Conostylis neocymosa

Scientific classification
- Kingdom: Plantae
- Clade: Tracheophytes
- Clade: Angiosperms
- Clade: Monocots
- Clade: Commelinids
- Order: Commelinales
- Family: Haemodoraceae
- Genus: Conostylis
- Species: C. neocymosa
- Binomial name: Conostylis neocymosa Hopper

= Conostylis neocymosa =

- Genus: Conostylis
- Species: neocymosa
- Authority: Hopper

Species of flowering plant

Conostylis neocymosa is a rhizomatous, tufted perennial, grass-like plant or herb in the family Haemodoraceae and is endemic to the south-west of Western Australia. It has flat, green leaves with bristles on the edges, and yellow, tubular flowers.

==Description==
Conostylis neocymosa is a rhizomatous, tufted, perennial, grass-like plant or herb. It has flat, linear leaves 100–250 mm long, 1.0–4.0 mm wide and glabrous, apart from bristles on the edges, rarely more than 3 mm apart. The flowers are borne groups of usually less than 10 on a flowering stem 50–150 mm tall, each flower 8–15 mm long on a pedicel 3–6 mm long. The perianth is yellow with lobes 6–10 mm long, the anthers 4–6 mm long and the style 5–8 mm long.

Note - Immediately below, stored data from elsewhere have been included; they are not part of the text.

(* ===== verification/Providers.v ===== *)
(** * Model providers (modelpolicy/anthropic_provider.go, openai_provider.go, defaultmodel.go)

    The translation of chat requests into the requests of the two services and of their
    answers back, the reading of their event streams line by line, the errors their HTTP
    statuses become, and the choice of the default model.  What the network answers is an
    input.  Encoding and decoding of JSON are arguments ([Json], [SSEJson]); decoding a
    record gives its fields or fails.  The retries around a call are [Resilience]. *)
From S2P Require Import Prelude GoTime GoPath GoStrings Types Resilience Chat.

(** ** Requests and answers *)

(** A tool definition; its parameters are a JSON schema. *)
Record ToolDef := { DName : string; DDescription : string; DParameters : any }.

Record ChatRequest := {
  Model : string;
  Messages : list ChatMessage;
  RTools : list ToolDef;
  MaxTokens : Z;
  Stream : bool;
  Extra : list (string * any)
}.

(** A [ChatResponse] with the model it names, and a [StreamChunk] with its choice. *)
Record ProviderResponse := { RModel : string; RBody : ChatResponse }.
Record ProviderChunk := { CIndex : Z; CBody : StreamChunk }.

(** What an HTTP request leads to: no answer, or a status, a Retry-After header and a body
    that ends, or breaks off. *)
Inductive HTTPResult :=
  | NoAnswer (err : string)
  | Answered (status : Z) (retryAfter : string) (body : string) (readError : option string).

Class Json := { marshal : any → option string; unmarshal : string → option any }.

Definition errorChunk (e : string) : ProviderChunk :=
  {| CIndex := 0; CBody := {| Delta := ""; ChunkToolCalls := []; ChunkFinish := ""; ChunkUsage := None; ChunkErr := Some e |} |}.

(** ** Errors (mapHTTPError) *)

Definition errorBody (statusText : Z → string) (status : Z) (body : string) : string :=
  let msg := takeBytes 4096 body in if bool_decide (msg = "") then statusText status else msg.

Definition openaiHTTPError (statusText : Z → string) (status : Z) (retryAfter body : string) : ProviderError :=
  let limited := bool_decide (status = 429) in
  Build_ProviderError status (if limited then "rate_limited" else "provider_error") (errorBody statusText status body)
    (if limited then retryAfter else "").

Definition anthropicHTTPError (statusText : Z → string) (status : Z) (retryAfter body : string) : ProviderError :=
  Build_ProviderError status
    (if bool_decide (status = 429) then "rate_limited" else if bool_decide (status = 400) then "invalid_request" else "provider_error")
    (errorBody statusText status body) (if bool_decide (status = 429) then retryAfter else "").

(** ** Lines of a body (bufio.Scanner) *)

Definition dropCR (l : string) : string := if HasSuffix l (String "013" "") then takeBytes (String.length l - 1) l else l.

(** A line has to fit the scanner's buffer of 64 KiB with its end. *)
Definition tooLong (l : string) : bool := bool_decide (65535 < Z.of_nat (String.length l)).

(** The lines up to the end, or up to one that is too long. *)
Fixpoint takeLines (ls : list string) : list string * bool :=
  match ls with
  | [] => ([], false)
  | [l] => if bool_decide (l = "") then ([], false) else if tooLong l then ([], true) else ([dropCR l], false)
  | l :: ls => if tooLong l then ([], true) else let '(rest, long) := takeLines ls in (dropCR l :: rest, long)
  end.

(** The lines and the error the scanner stops with. *)
Definition scan (body : string) (readError : option string) : list string * option string :=
  let '(ls, long) := takeLines (splitChar "010" body) in
  (ls, if long then Some "bufio.Scanner: token too long" else readError).
(* ===== verification/PgStores.v ===== *)
(** * Key-value data and conversation memory in Postgres, and encryption at rest

    internal/crypto/encrypt.go, internal/storage/postgres/kv_store.go and
    memory_store.go.  The rows of a table are a map by their key, or a list in the order
    of insertion.  AES-GCM is an argument ([Aead]) with the laws of authenticated
    encryption; base64 is written out.  The theorems compare these stores with the file
    stores of [KVStore] and [Chat]. *)
From S2P Require Import Prelude GoTime GoPath GoStrings Types.
From S2P Require Chat.
From S2P Require Import KVStore.

(** ** Base64 (encoding/base64, the standard alphabet with padding) *)

Definition b64Char (n : Z) : ascii :=
  ascii_of_nat (Z.to_nat (if bool_decide (n < 26) then 65 + n else if bool_decide (n < 52) then 71 + n
                          else if bool_decide (n < 62) then n - 4 else if bool_decide (n = 62) then 43 else 47)).

Definition b64Value (c : ascii) : option Z :=
  let n := Z.of_nat (nat_of_ascii c) in
  if bool_decide (65 <= n <= 90) then Some (n - 65) else if bool_decide (97 <= n <= 122) then Some (n - 71)
  else if bool_decide (48 <= n <= 57) then Some (n + 4) else if bool_decide (n = 43) then Some 62
  else if bool_decide (n = 47) then Some 63 else None.

Definition byteZ (c : ascii) : Z := Z.of_nat (nat_of_ascii c).
Definition zByte (z : Z) : ascii := ascii_of_nat (Z.to_nat z).

Fixpoint b64Encode (s : string) : string :=
  match s with
  | "" => ""
  | String a "" => String (b64Char (byteZ a / 4)) (String (b64Char (byteZ a mod 4 * 16)) "==")
  | String a (String b "") =>
      String (b64Char (byteZ a / 4)) (String (b64Char (byteZ a mod 4 * 16 + byteZ b / 16)) (String (b64Char (byteZ b mod 16 * 4)) "="))
  | String a (String b (String c s)) =>
      String (b64Char (byteZ a / 4)) (String (b64Char (byteZ a mod 4 * 16 + byteZ b / 16))
        (String (b64Char (byteZ b mod 16 * 4 + byteZ c / 64)) (String (b64Char (byteZ c mod 64)) (b64Encode s))))
  end.

(** Decoding, four characters at a time; padding ends the text. *)
Fixpoint b64Quads (s : string) : option string :=
  match s with
  | "" => Some ""
  | String a (String b (String c (String d s))) =>
      va ← b64Value a; vb ← b64Value b;
      if bool_decide (c = "="%char) then
        if bool_decide (d = "="%char ∧ s = "") then Some (String (zByte (va * 4 + vb / 16)) "") else None
      else
        vc ← b64Value c;
        if bool_decide (d = "="%char) then
          if bool_decide (s = "") then Some (String (zByte (va * 4 + vb / 16)) (String (zByte (vb mod 16 * 16 + vc / 4)) "")) else None
        else
          vd ← b64Value d; rest ← b64Quads s;
          Some (String (zByte (va * 4 + vb / 16)) (String (zByte (vb mod 16 * 16 + vc / 4)) (String (zByte (vc mod 4 * 64 + vd)) rest)))
  | _ => None
  end.

Fixpoint dropNewlines (s : string) : string :=
  match s with
  | "" => ""
  | String c s => if bool_decide (c = "010"%char ∨ c = "013"%char) then dropNewlines s else String c (dropNewlines s)
  end.

Definition b64Decode (s : string) : option string := b64Quads (dropNewlines s).

(** Every sextet has a character that is neither padding nor a line break. *)
Lemma b64Char_spec n : 0 <= n < 64 → b64Value (b64Char n) = Some n ∧ b64Char n ≠ "="%char ∧ b64Char n ≠ "010"%char ∧ b64Char n ≠ "013"%char.
Proof.
  intros Hn.
  assert (HF : forallb (λ i, bool_decide (b64Value (b64Char (Z.of_nat i)) = Some (Z.of_nat i) ∧ b64Char (Z.of_nat i) ≠ "="%char ∧
    b64Char (Z.of_nat i) ≠ "010"%char ∧ b64Char (Z.of_nat i) ≠ "013"%char)) (seq 0 64) = true) by (vm_compute; reflexivity).
  rewrite forallb_forall in HF. specialize (HF (Z.to_nat n)). rewrite Z2Nat.id in HF by lia.
  apply (bool_decide_eq_true_1 _), HF, in_seq. lia.
Qed.

Lemma byteZ_range c : 0 <= byteZ c < 256.
Proof. unfold byteZ. pose proof (nat_ascii_bounded c). lia. Qed.

Lemma zByte_byteZ c z : z = byteZ c → zByte z = c.
Proof. intros ->. unfold zByte, byteZ. by rewrite Nat2Z.id, ascii_nat_embedding. Qed.

(** Induction on three bytes at a time. *)
Lemma string_ind3 (P : string → Prop) : P "" → (∀ a, P (String a "")) → (∀ a b, P (String a (String b ""))) →
  (∀ a b c s, P s → P (String a (String b (String c s)))) → ∀ s, P s.
Proof.
  intros P0 P1 P2 P3 s. remember (String.length s) as n eqn:Hn. revert s Hn. induction n as [n IH] using lt_wf_ind. intros s Hn.
  destruct s as [|a [|b [|c s]]]; auto. apply P3. eapply IH; [|reflexivity]. subst n. simpl. lia.
Qed.

Lemma dropNewlines_b64 n s : 0 <= n < 64 → dropNewlines (String (b64Char n) s) = String (b64Char n) (dropNewlines s).
Proof. intros Hn. destruct (b64Char_spec n Hn) as (_ & _ & H1 & H2). cbn [dropNewlines]. by rewrite bool_decide_false by tauto. Qed.

Lemma b64_roundtrip s : b64Decode (b64Encode s) = Some s.
Proof.
  unfold b64Decode. induction s as [|a|a b|a b c s IH] using string_ind3; [done| | |]; cbn [b64Encode].
  - pose proof (byteZ_range a) as Ba. assert (0 <= byteZ a / 4 < 64 ∧ 0 <= byteZ a mod 4 * 16 < 64) as [H1 H2] by (Z.to_euclidean_division_equations; lia).
    rewrite !dropNewlines_b64 by done. cbn [b64Quads dropNewlines]. change (dropNewlines "==") with "==". cbn [b64Quads].
    rewrite (proj1 (b64Char_spec _ H1)), (proj1 (b64Char_spec _ H2)). cbn. f_equal. f_equal. apply zByte_byteZ. Z.to_euclidean_division_equations. lia.
  - pose proof (byteZ_range a) as Ba. pose proof (byteZ_range b) as Bb.
    assert (0 <= byteZ a / 4 < 64 ∧ 0 <= byteZ a mod 4 * 16 + byteZ b / 16 < 64 ∧ 0 <= byteZ b mod 16 * 4 < 64) as (H1 & H2 & H3)
      by (Z.to_euclidean_division_equations; lia).
    rewrite !dropNewlines_b64 by done. change (dropNewlines "=") with "=". cbn [b64Quads].
    destruct (b64Char_spec _ H3) as (HV & Hne & _).
    rewrite (proj1 (b64Char_spec _ H1)), (proj1 (b64Char_spec _ H2)). cbn [mbind option_bind]. rewrite bool_decide_false, HV by done. cbn. f_equal.
    f_equal; [|f_equal]; apply zByte_byteZ; Z.to_euclidean_division_equations; lia.
  - pose proof (byteZ_range a) as Ba. pose proof (byteZ_range b) as Bb. pose proof (byteZ_range c) as Bc.
    assert (0 <= byteZ a / 4 < 64 ∧ 0 <= byteZ a mod 4 * 16 + byteZ b / 16 < 64 ∧ 0 <= byteZ b mod 16 * 4 + byteZ c / 64 < 64 ∧ 0 <= byteZ c mod 64 < 64)
      as (H1 & H2 & H3 & H4) by (Z.to_euclidean_division_equations; lia).
    rewrite !dropNewlines_b64 by done. cbn [b64Quads].
    destruct (b64Char_spec _ H3) as (HV & Hne & _), (b64Char_spec _ H4) as (HV4 & Hne4 & _).
    rewrite (proj1 (b64Char_spec _ H1)), (proj1 (b64Char_spec _ H2)). cbn [mbind option_bind]. rewrite bool_decide_false, HV by done. cbn [mbind option_bind].
    rewrite bool_decide_false, HV4, IH by done. cbn [mbind option_bind]. f_equal.
    f_equal; [|f_equal; [|f_equal]]; apply zByte_byteZ; Z.to_euclidean_division_equations; lia.
Qed.

(** ** Encryption (internal/crypto) *)

(** Keys of 32 bytes; [open] answers nothing when the text, the key or the additional
    data are not those of the sealing. *)
Class Aead := { seal : string → string → string → string → string; open_ : string → string → string → string → option string }.

Class AeadLaws `{Aead} := { open_seal k n p d : open_ k n (seal k n p d) d = Some p }.

Definition nonceLen : nat := 12.
Definition keyLen : nat := 32.

Record Encryptor := { current : string; previous : option string }.

Inductive CryptoError := ErrNoCurrent | ErrBase64 | ErrKeyLength.

Definition aeadFromBase64 (encoded : string) : CryptoError + string :=
  match b64Decode encoded with
  | None => inl ErrBase64
  | Some raw => if bool_decide (String.length raw ≠ keyLen) then inl ErrKeyLength else inr raw
  end.

(** No keys, no encryptor. *)
Definition NewEncryptor (keyBase64 prevKeyBase64 : string) : CryptoError + option Encryptor :=
  if bool_decide (keyBase64 = "" ∧ prevKeyBase64 = "") then inr None
  else if bool_decide (keyBase64 = "") then inl ErrNoCurrent
  else match aeadFromBase64 keyBase64 with
  | inl e => inl e
  | inr key =>
      if bool_decide (prevKeyBase64 = "") then inr (Some {| current := key; previous := None |})
      else match aeadFromBase64 prevKeyBase64 with
           | inl e => inl e
           | inr prev => inr (Some {| current := key; previous := Some prev |})
           end
  end.

Section crypto.
Context `{Aead}.

(** [nonce] is what the random source gives, or its failure. *)
Definition Encrypt (e : option Encryptor) (nonce : option string) (plaintext aad : string) : option string :=
  match e with
  | None => Some plaintext
  | Some e => n ← nonce; Some (n +:+ seal (current e) n plaintext aad)
  end.

Definition Decrypt (e : option Encryptor) (ciphertext aad : string) : option string :=
  match e with
  | None => Some ciphertext
  | Some e =>
      if bool_decide (String.length ciphertext < nonceLen)%nat then None
      else
        let n := takeBytes nonceLen ciphertext in
        let data := dropBytes nonceLen ciphertext in
        match open_ (current e) n data aad with
        | Some p => Some p
        | None => prev ← previous e; open_ prev n data aad
        end
  end.
End crypto.

(** ** The key-value store *)

Record PgKV := { pgRows : gmap (string * string * string) string; pgMaxValue : Z; pgMaxKeys : Z; pgEnc : option Encryptor }.
(** ** What the tools do not do *)

Definition demoSort : SliceSort := mergeSlice.
Definition demoLower : Lower := ToLower.
Definition demoSimilarity : Similarity := λ a b, if decide (a = b) then 1%Qc else 0%Qc.
Definition demoTool := @memoryTool demoSort demoLower demoSimilarity.

Definition bot : Mcp.MCPAuthContext := {| Mcp.mAgentID := "bot"; Mcp.mTenantID := "acme" |}.
Definition rival : Mcp.MCPAuthContext := {| Mcp.mAgentID := "rival"; Mcp.mTenantID := "acme" |}.

Definition storeCall (ac : Mcp.MCPAuthContext) (now : Time) (key value : string) (ttl : option Z) : Call := {|
  caller := Some ac; callFault := Fine; callTime := now;
  call := CallStore (Some {| inKey := key; inValue := value; inTTLSeconds := ttl; inMetadata := None |})
|}.
Definition recallCall (ac : Mcp.MCPAuthContext) (now : Time) (key : string) : Call := {|
  caller := Some ac; callFault := Fine; callTime := now;
  call := CallRecall (Some {| reKey := Some key; reQuery := None; reLimit := None; reSemantic := None |})
|}.
Definition threadCall (ac : Mcp.MCPAuthContext) (now : Time) (id : string) : Call := {|
  caller := Some ac; callFault := Fine; callTime := now; call := CallThread (Some {| thID := id; thLimit := None |})
|}.

Definition keysIn (a : ToolFailure + ToolAnswer) : list string :=
  match a with inr (ThreadMessages _ es) | inr (Recalled es) => Key <$> es | _ => [] end.
(* ===== verification/PgRuns.v ===== *)
(** * Runs and agents in Postgres

    internal/storage/postgres/run_store.go and agent_store.go.  The rows are maps by their
    unique keys.  JSON encoding of options, outputs, errors and configurations is taken to
    lose nothing by itself; what is written for an absent value is modelled as the code
    writes it.  The theorems compare these stores with the file stores of [RunStore] and
    [AgentStore]: they agree but for what a row does not hold. *)
From S2P Require Import Prelude GoTime GoPath Types RunStore.
From S2P Require Chat AgentStore.

(** ** Columns *)

(** A value passed as [any]: no value, or a pointer, which may be nil. *)
Inductive Boxed (A : Type) := NilInterface | Pointer (p : option A).
Arguments NilInterface {A}.
Arguments Pointer {A} p.

(** A column of type JSONB. *)
Inductive JsonCol (A : Type) := JsonNull | JsonObject (a : A).
Arguments JsonNull {A}.
Arguments JsonObject {A} a.

(** [None] is SQL's NULL; a nil pointer is encoded as the text null. *)
Definition marshalNullable {A} (v : Boxed A) : option (JsonCol A) :=
  match v with
  | NilInterface => None
  | Pointer None => Some JsonNull
  | Pointer (Some a) => Some (JsonObject a)
  end.

(** A fresh zero value is pointed to, then the text is decoded into it; null changes
    nothing. *)
Definition unmarshalColumn {A} (zero : A) (c : option (JsonCol A)) : option A :=
  match c with
  | None => None
  | Some JsonNull => Some zero
  | Some (JsonObject a) => Some a
  end.
(* ===== verification/Migration.v ===== *)
(** * Moving to Postgres: the schema's migrations and the copy of the file stores

    internal/storage/postgres/migrations.go ([Migrate]) and
    internal/storage/migrate_storage.go (the StorageMigrator of the command
    migrate-storage).  The effect of a migration's SQL and the checksum are arguments.  The
    migrator is written against an interface of its target ([Target], with [TargetLaws]);
    the stores of [PgRuns] and [PgStores] implement it.  The theorems: every migration's SQL
    takes effect exactly once and in order whatever fails; the copy never overwrites, is
    complete when it reports no error, and a repetition changes nothing. *)
From S2P Require Import Prelude GoTime GoPath GoStrings Types.
From S2P Require Chat Events RunStore AgentStore KVStore PgStores PgRuns.

(** ** The schema *)

Module Schema.

Record migration := { Version : Z; Description : string; SQL : string }.

Section schema.
Context {D : Type} (run : string → D → option D) (checksum : string → string).

(** The database: the table schema_migrations with the checksum of each applied version,
    when it exists, and everything else. *)
Record Database := { applied : option (gmap Z string); content : D; statements : nat }.

Inductive MigrateError :=
  | BootstrapFailed | VersionQueryFailed | ChecksumQueryFailed | BeginFailed (v : Z) | ApplyFailed (v : Z) | RecordFailed (v : Z) | CommitFailed (v : Z).

(** [fails k]: the statement with number [k] fails, whatever it is. *)
Context (fails : nat → bool).

Definition tick (d : Database) : bool * Database :=
  (fails (statements d), {| applied := applied d; content := content d; statements := S (statements d) |}).

Definition currentVersion (table : gmap Z string) : Z := foldr Z.max 0 (map_to_list table).*1.

(** One migration in its transaction: its SQL, its record, the commit; anything that fails
    rolls back.  The record is a row with a unique version. *)
Definition applyOne (m : migration) (d : Database) : option MigrateError * Database :=
  let '(f, d) := tick d in
  if f then (Some (BeginFailed (Version m)), d) else
  let '(f, d) := tick d in
  match (if f then None else run (SQL m) (content d)), applied d with
  | None, _ => (Some (ApplyFailed (Version m)), d)
  | Some content', table =>
      let '(f, d) := tick d in
      match table with
      | None => (Some (RecordFailed (Version m)), d)
      | Some table =>
          if f || bool_decide (is_Some (table !! Version m)) then (Some (RecordFailed (Version m)), d) else
          let '(f, d) := tick d in
          if f then (Some (CommitFailed (Version m)), d)
          else (None, {| applied := Some (<[Version m := checksum (SQL m)]> table); content := content'; statements := statements d |})
      end
  end.

Fixpoint applyPending (current : Z) (ms : list migration) (d : Database) : option MigrateError * Database :=
  match ms with
  | [] => (None, d)
  | m :: ms =>
      if bool_decide (Version m <= current) then applyPending current ms d
      else match applyOne m d with
           | (Some e, d) => (Some e, d)
           | (None, d) => applyPending current ms d
           end
  end.

(** A checksum that differs is only logged. *)
Definition Migrate (dryRun : bool) (ms : list migration) (d : Database) : option MigrateError * Database :=
  if dryRun then (None, d) else
  let '(f, d) := tick d in
  if f then (Some BootstrapFailed, d) else
  let table := default ∅ (applied d) in
  let d := {| applied := Some table; content := content d; statements := statements d |} in
  let '(f, d) := tick d in
  if f then (Some VersionQueryFailed, d) else
  let '(f, d) := tick d in
  if f then (Some ChecksumQueryFailed, d) else applyPending (currentVersion table) ms d.

(** *** Exactly once, in order *)

(** The versions of the list are positive and rising. *)
Definition numbered (ms : list migration) : Prop :=
  StronglySorted Z.lt (Version <$> ms) ∧ Forall (λ m, 0 < Version m) ms.

Fixpoint runAll (ms : list migration) (c : D) : option D :=
  match ms with [] => Some c | m :: ms => c ← run (SQL m) c; runAll ms c end.

(** The database holds the effects of the first [n] migrations on the first content. *)
Record upTo (ms : list migration) (c0 : D) (n : nat) (d : Database) : Prop := {
  up_content : runAll (take n ms) c0 = Some (content d);
  up_applied : default ∅ (applied d) = list_to_map ((λ m, (Version m, checksum (SQL m))) <$> take n ms);
  up_len : (n ≤ length ms)%nat
}.

Lemma runAll_snoc ms m c : runAll (ms ++ [m]) c = c ← runAll ms c; run (SQL m) c.
Proof.
  revert c. induction ms as [|x ms IH]; intros c; cbn [app runAll].
  - cbn. by destruct (run (SQL m) c).
  - destruct (run (SQL x) c); [apply IH|done].
Qed.

Lemma currentVersion_spec table : (∀ v, is_Some (table !! v) → v <= currentVersion table) ∧
  (currentVersion table = 0 ∨ is_Some (table !! currentVersion table)) ∧ 0 <= currentVersion table.
Proof.
  unfold currentVersion.
  assert (HM : ∀ v, is_Some (table !! v) ↔ v ∈ (map_to_list table).*1).
  { intros v. rewrite list_elem_of_fmap. split.
    - intros [c Hc]. exists (v, c). split; [done|]. by apply elem_of_map_to_list.
    - intros ([v' c] & -> & Hc). apply elem_of_map_to_list in Hc. by exists c. }
  setoid_rewrite HM. clear HM. induction (map_to_list table).*1 as [|v vs IH]; [split_and!; [by intros v ?%not_elem_of_nil|by left|done]|]. cbn [foldr].
  destruct IH as (H1 & H2 & H3). split_and!.
  - intros v' Hv. apply elem_of_cons in Hv as [->|Hv]; [apply Z.le_max_l|]. transitivity (foldr Z.max 0 vs); [by apply H1|apply Z.le_max_r].
  - destruct (Z.max_spec v (foldr Z.max 0 vs)) as [[_ ->]|[? ->]]; [|right; by left]. destruct H2 as [->|H2]; [by left|right; by right].
  - lia.
Qed.

Lemma rising_lookup l : StronglySorted Z.lt l → ∀ i j a b, l !! i = Some a → l !! j = Some b → (i < j)%nat → a < b.
Proof.
  induction 1 as [|x l Hl IH Hx]; intros [|i] [|j] a b Hi Hj Hij; try done; try lia; cbn in Hi, Hj.
  - injection Hi as <-. rewrite Forall_forall in Hx. apply Hx. by eapply list_elem_of_lookup_2.
  - by apply (IH i j); [..|lia].
Qed.

Lemma numbered_snoc ms n m : numbered ms → ms !! n = Some m → ∀ k x, ms !! k = Some x → (Version x <= Version m ↔ (k ≤ n)%nat).
Proof.
  intros [Hs _] Hn k x Hk. assert (Hlt : ∀ i j a b, ms !! i = Some a → ms !! j = Some b → (i < j)%nat → Version a < Version b).
  { intros i j a b Hi Hj Hij. apply (f_equal (fmap Version)) in Hi, Hj. rewrite <- !list_lookup_fmap in Hi, Hj.
    by apply (rising_lookup (Version <$> ms) Hs i j). }
  split.
  - intros Hle. destruct (decide (k ≤ n)%nat); [done|]. specialize (Hlt n k m x Hn Hk). lia.
  - intros Hle. destruct (decide (k = n)) as [->|]; [simplify_eq; lia|]. specialize (Hlt k n x m Hk Hn). lia.
Qed.
End schema.
End Schema.
Module SchemaFacts.
Import Schema.

(** [registeredMigrations]; the text of each is an argument. *)
Definition registeredMigrations (sql : Z → string) : list migration :=
  (λ vd, {| Version := vd.1; Description := vd.2; SQL := sql vd.1 |}) <$> [
    (1, "Base tables: runs, agents, audit_events, usage_records, conversation_memory, kv_store, event_log");
    (2, "v1.06 additions: tenants, tenant_members, api_keys, usage_records columns, parent_run_id");
    (3, "v1.07: agent_versions history table, runs.retry_of column"); (4, "v1.075: internal job queue table");
    (5, "v2.0: agent_clearance and agent_decisions tables for MCP governance");
    (6, "v2.0 #7: agent_memory table for memory_store/memory_recall MCP tools");
    (7, "v2.1 #9: knowledge_documents table for full-text search MCP tools");
    (8, "v2.3 #16: elevation_requests table for clearance elevation workflow");
    (9, "v2.3 #15: managed_agents and agent_messages tables for spawn/message MCP tools");
    (10, "v2.4 #18: pg_trgm extension and trigram indexes for semantic memory search")].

Flowering occurs from July to September.

==Taxonomy and naming==
Conostylis neocymosa was first formally described in 1980 by Stephen Hopper in the journal Botaniska Notiser, from specimens he collected near the Eneabba store in 1975. The specific epithet (neocymosa) means "new cymose", referring to the inflorescence.

==Distribution and habitat==
This conostylis grows in deep sand in heath and mallee in disjunct populations near Northampton, Eneabba, Watheroo, Wubin and Merredin in the Avon Wheatbelt Geraldton Sandplains bioregions of south-western Western Australia.

==Conservation status==
Conostylis neocymosa is listed as "not threatened" by the Western Australian Government Department of Biodiversity, Conservation and Attractions.